Of 11 mailed questionnaires (1 patient had died of progressive disease), 10 were returned, resulting in a response rate of 91%. There were 8 low-grade lesions (5 pilocytic astrocytomas, 1 ganglioglioma, 1 hemangioblastoma, and 1 cavernoma) and 4 high-grade lesions (2 anaplastic gangliogliomas, 1 glioblastoma, and 1 glioneuronal tumor). The mean age at diagnosis was 7.5 years, the mean follow-up was 4.2 years, and 83% of the patients were male. Total resection was achieved in 5 patients and subtotal resection in 7. Four patients had undergone 2 or more resections. The 4 patients with high-grade tumors and 2 with incompletely resected low-grade tumors underwent adjuvant treatment (2 chemotherapy and 4 both radiotherapy and chemotherapy).
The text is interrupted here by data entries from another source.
(* ===== verification/Integrations.v ===== *)
(** * Clients of other services (internal/integrations/client.go)

    The HTTP clients for Kubeflow, MLflow, Langfuse, Prefect, OpenFaaS and the
    Kafka REST proxy.  [Net] is what they ask of the network and of
    [encoding/json]; everything between a caller's arguments and the bytes of a
    request, and between a response and the caller's result, is defined here. *)

From Stdlib Require Import Ascii.
From S2P Require Import Prelude GoStrings Types World.

Open Scope string_scope.

(** ** Path segments

    [url.PathEscape]: letters, digits and the bytes [-_.~$&+=:@] stand for
    themselves, any other byte is a percent sign and two hexadecimal digits. *)
Definition unreserved : string := "-_.~$&+=:@".

Definition plain_byte (a : ascii) : bool :=
  is_lower a || is_upper a || is_digit a || contains_byte a unreserved.

Definition escape_byte (a : ascii) : string :=
  if plain_byte a then String a "" else
  let n := N_of_ascii a in
  String "%" (String (upper_hex (n / 16)) (String (upper_hex (n mod 16)) "")).

Fixpoint PathEscape (s : string) : string :=
  match s with EmptyString => "" | String a s' => escape_byte a ++ PathEscape s' end.

(** A server's reading of a path segment, for upper-case escapes. *)
Definition hex_value (a : ascii) : N :=
  let n := N_of_ascii a in (if n <? 65 then n - 48 else n - 55)%N.

Fixpoint unescape (s : string) : string :=
  match s with
  | String "%" (String h (String l s')) =>
      String (ascii_of_N (16 * hex_value h + hex_value l)) (unescape s')
  | String a s' => String a (unescape s')
  | EmptyString => ""
  end.
(* ===== verification/DispatchProps.v ===== *)
(** * Properties of the pipeline executor

    The executor's invariant, the bound on its steps and what its reports make
    of the run it executes. *)

From S2P Require Import Prelude GoStrings Types World Pipelines Runs Store Integrations Dispatch.

Open Scope string_scope.

#[export] Instance event_eq_dec : EqDecision event.
Proof. solve_decision. Defined.

(** ** Sums over a map *)

Definition sum_map {A} (f : A → nat) (m : gmap string A) : nat :=
  sum_list_with (λ kv, f kv.2) (map_to_list m).

Section sum_map.
Context {A : Type} (f : A → nat).
Implicit Types m : gmap string A.

Lemma sum_list_with_Permutation {B} (g : B → nat) l l' :
  l ≡ₚ l' → sum_list_with g l = sum_list_with g l'.
Proof. induction 1; simpl; lia. Qed.

Lemma sum_map_insert m i v :
  m !! i = None → sum_map f (<[i := v]> m) = (f v + sum_map f m)%nat.
Proof.
  intros Hi. unfold sum_map. by rewrite (sum_list_with_Permutation _ _ _ (map_to_list_insert m i v Hi)).
Qed.

Lemma sum_map_delete m i v :
  m !! i = Some v → sum_map f m = (f v + sum_map f (delete i m))%nat.
Proof.
  intros Hi. rewrite <- (sum_map_insert _ i) by apply lookup_delete_eq. by rewrite insert_delete_id.
Qed.

Lemma sum_map_update m i v v' :
  m !! i = Some v → (f v' < f v)%nat → (sum_map f (<[i := v']> m) < sum_map f m)%nat.
Proof.
  intros Hi Hlt. rewrite (sum_map_delete m i v Hi), <- insert_delete_eq.
  rewrite sum_map_insert by apply lookup_delete_eq. lia.
Qed.

Lemma sum_map_union m m' :
  m ##ₘ m' → sum_map f (m ∪ m') = (sum_map f m + sum_map f m')%nat.
Proof.
  induction m as [|i v m Hi IH] using map_ind; intros Hdisj.
  - rewrite (left_id_L ∅ (∪)). reflexivity.
  - apply map_disjoint_insert_l in Hdisj as [Hi' Hdisj].
    rewrite <- insert_union_l, !sum_map_insert, IH; [lia|done|done|by apply lookup_union_None].
Qed.

Lemma sum_map_split m m' :
  m' ⊆ m → sum_map f m = (sum_map f m' + sum_map f (m ∖ m'))%nat.
Proof.
  intros Hsub. rewrite <- sum_map_union by by apply map_disjoint_difference_r1.
  by rewrite map_difference_union.
Qed.

Lemma sum_map_pos m : (∀ v, 0 < f v)%nat → m ≠ ∅ → (0 < sum_map f m)%nat.
Proof.
  intros Hpos (i&v&Hi)%map_choose. rewrite (sum_map_delete m i v Hi). specialize (Hpos v). lia.
Qed.

End sum_map.

Lemma sum_map_fmap {A B} (f : A → nat) (g : B → A) (m : gmap string B) :
  sum_map f (g <$> m) = sum_map (f ∘ g) m.
Proof.
  induction m as [|i v m Hi IH] using map_ind; [unfold sum_map; by rewrite fmap_empty, !map_to_list_empty|].
  rewrite fmap_insert, !sum_map_insert; [by rewrite IH|done|by rewrite lookup_fmap, Hi].
Qed.

Lemma sum_map_lt {A} (f g : A → nat) (m : gmap string A) :
  (∀ v, f v < g v)%nat → m ≠ ∅ → (sum_map f m < sum_map g m)%nat.
Proof.
  intros Hlt. induction m as [|i v m Hi IH] using map_ind; [done|]. intros _.
  unfold sum_map in *. rewrite !(sum_list_with_Permutation _ _ _ (map_to_list_insert m i v Hi)).
  simpl. pose proof (Hlt v). destruct (decide (m = ∅)) as [->|Hm]; [|specialize (IH Hm); lia].
  rewrite map_to_list_empty. simpl. lia.
Qed.

(** ** The invariant *)

(** How often a job's function was called. *)
Definition calls (name : string) (trace : list event) : Z :=
  Z.of_nat (length (filter (λ e, e = Called name) trace)).

Definition calls_ok (job : PipelineJob) (g : goroutine) (k : Z) : Prop :=
  match g with
  | Started | Preparing => k = 0
  | Invoking _ attempt last =>
      k = attempt ∧ 0 ≤ attempt ≤ job_Retries job + 1 ∧ (last = None → attempt = 0)
  | _ => 1 ≤ k ≤ job_Retries job + 1
  end%Z.

Definition is_finished (g : goroutine) : bool := match g with Finished _ => true | _ => false end.

(** What a goroutine may rely on while it runs. *)
Record goroutine_ok (jobs : gmap string PipelineJob) (x : exec) (name : string)
    (job : PipelineJob) (g : goroutine) : Prop := {
  go_job : jobs !! name = Some job;
  go_deps : ∀ dep, dep ∈ job_DependsOn job → dep ∈ ex_completed x;
  go_waiting : ex_remaining x !! name = None;
  go_completed : name ∈ ex_completed x ↔ is_finished g = true;
  go_calls : calls_ok job g (calls name (ex_trace x))
}.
The mean modified McCormick Scale score at the time of diagnosis was 1.7; at the time of follow-up, 1.5. The mean PedsQL 4.0 total score in the low-grade group was 78.5; in the high-grade group, 82.6. There was no significant difference in PedsQL 4.0 scores between the patient cohort and the normal population.

Conclusions

In a small cohort of children who had undergone surgery for IMSCTs with a mean follow-up of 4.2 years, quality of life scores according to the PedsQL 4.0 instrument were not different from those in a normal sample population.